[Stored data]
● ● ● ●

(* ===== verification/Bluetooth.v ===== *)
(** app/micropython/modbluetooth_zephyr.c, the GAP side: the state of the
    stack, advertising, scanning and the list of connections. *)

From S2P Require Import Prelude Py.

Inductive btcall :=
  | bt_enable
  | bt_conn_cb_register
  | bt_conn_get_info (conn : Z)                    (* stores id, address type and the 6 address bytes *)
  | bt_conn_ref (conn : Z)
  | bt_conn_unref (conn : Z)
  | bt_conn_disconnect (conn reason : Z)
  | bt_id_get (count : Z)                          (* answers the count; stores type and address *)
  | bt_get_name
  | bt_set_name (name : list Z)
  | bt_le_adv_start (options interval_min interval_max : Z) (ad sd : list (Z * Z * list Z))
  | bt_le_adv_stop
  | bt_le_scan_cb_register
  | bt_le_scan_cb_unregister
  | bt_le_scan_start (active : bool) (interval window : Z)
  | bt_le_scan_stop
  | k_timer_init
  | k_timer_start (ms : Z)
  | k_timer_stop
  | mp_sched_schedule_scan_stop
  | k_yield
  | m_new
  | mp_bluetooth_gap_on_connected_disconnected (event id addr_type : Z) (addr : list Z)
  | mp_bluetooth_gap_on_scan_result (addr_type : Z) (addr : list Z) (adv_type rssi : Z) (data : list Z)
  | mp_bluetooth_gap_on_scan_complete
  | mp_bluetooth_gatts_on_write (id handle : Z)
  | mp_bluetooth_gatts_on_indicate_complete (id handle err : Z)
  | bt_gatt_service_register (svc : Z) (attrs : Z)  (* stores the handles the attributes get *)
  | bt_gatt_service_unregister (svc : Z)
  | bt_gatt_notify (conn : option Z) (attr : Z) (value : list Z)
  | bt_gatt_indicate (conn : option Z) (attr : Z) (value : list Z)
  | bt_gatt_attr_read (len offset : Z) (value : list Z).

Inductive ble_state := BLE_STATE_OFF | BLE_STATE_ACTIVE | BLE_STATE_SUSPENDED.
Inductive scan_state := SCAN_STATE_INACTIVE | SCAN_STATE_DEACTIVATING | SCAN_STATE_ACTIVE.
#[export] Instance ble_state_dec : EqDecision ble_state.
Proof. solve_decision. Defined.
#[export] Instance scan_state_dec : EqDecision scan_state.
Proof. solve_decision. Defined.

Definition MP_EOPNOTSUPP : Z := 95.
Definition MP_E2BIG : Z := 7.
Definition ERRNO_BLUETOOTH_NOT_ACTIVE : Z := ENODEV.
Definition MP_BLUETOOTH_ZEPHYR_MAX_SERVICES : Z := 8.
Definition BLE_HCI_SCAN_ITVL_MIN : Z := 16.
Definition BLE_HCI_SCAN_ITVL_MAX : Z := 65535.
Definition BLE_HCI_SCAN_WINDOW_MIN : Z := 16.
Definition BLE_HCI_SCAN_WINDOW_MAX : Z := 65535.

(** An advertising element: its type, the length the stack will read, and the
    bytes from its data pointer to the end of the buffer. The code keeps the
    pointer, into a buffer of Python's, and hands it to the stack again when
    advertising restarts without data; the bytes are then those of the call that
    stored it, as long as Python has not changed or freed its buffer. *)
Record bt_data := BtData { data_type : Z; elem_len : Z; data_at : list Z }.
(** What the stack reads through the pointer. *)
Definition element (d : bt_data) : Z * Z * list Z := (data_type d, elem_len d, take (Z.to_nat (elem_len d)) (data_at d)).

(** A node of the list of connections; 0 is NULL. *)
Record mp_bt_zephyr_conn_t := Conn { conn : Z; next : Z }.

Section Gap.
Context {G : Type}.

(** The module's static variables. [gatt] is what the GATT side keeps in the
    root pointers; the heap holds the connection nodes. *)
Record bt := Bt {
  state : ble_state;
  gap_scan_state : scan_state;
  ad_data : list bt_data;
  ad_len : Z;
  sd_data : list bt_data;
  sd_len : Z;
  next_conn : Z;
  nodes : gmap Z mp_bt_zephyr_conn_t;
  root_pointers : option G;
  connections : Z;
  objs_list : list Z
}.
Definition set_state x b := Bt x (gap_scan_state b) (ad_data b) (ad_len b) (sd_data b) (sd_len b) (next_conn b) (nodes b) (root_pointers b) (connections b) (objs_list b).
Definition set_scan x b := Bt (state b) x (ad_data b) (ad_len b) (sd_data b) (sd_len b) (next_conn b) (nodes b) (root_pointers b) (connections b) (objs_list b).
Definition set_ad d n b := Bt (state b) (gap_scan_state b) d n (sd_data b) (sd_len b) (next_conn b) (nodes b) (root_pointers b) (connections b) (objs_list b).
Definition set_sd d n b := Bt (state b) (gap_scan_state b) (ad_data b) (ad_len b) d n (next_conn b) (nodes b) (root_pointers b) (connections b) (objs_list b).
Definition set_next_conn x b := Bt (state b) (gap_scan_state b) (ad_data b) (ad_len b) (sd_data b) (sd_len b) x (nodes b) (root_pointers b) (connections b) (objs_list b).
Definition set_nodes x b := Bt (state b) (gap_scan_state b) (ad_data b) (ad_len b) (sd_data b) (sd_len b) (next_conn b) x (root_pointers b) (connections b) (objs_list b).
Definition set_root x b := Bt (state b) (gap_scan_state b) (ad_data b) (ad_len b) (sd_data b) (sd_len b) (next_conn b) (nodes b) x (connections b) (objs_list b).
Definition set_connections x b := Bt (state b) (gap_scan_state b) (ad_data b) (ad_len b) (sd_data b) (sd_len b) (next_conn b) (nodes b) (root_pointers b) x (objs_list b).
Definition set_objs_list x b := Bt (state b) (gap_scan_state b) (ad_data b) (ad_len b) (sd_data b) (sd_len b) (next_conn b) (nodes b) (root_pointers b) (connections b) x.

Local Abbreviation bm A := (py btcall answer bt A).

● ● ● ●

## Directions
Your answer should be the lines above that contain the word "stack", copied out.

## Response for this exercise
    stack, advertising, scanning and the list of connections. *)
(** An advertising element: its type, the length the stack will read, and the
    pointer, into a buffer of Python's, and hands it to the stack again when
(** What the stack reads through the pointer. *)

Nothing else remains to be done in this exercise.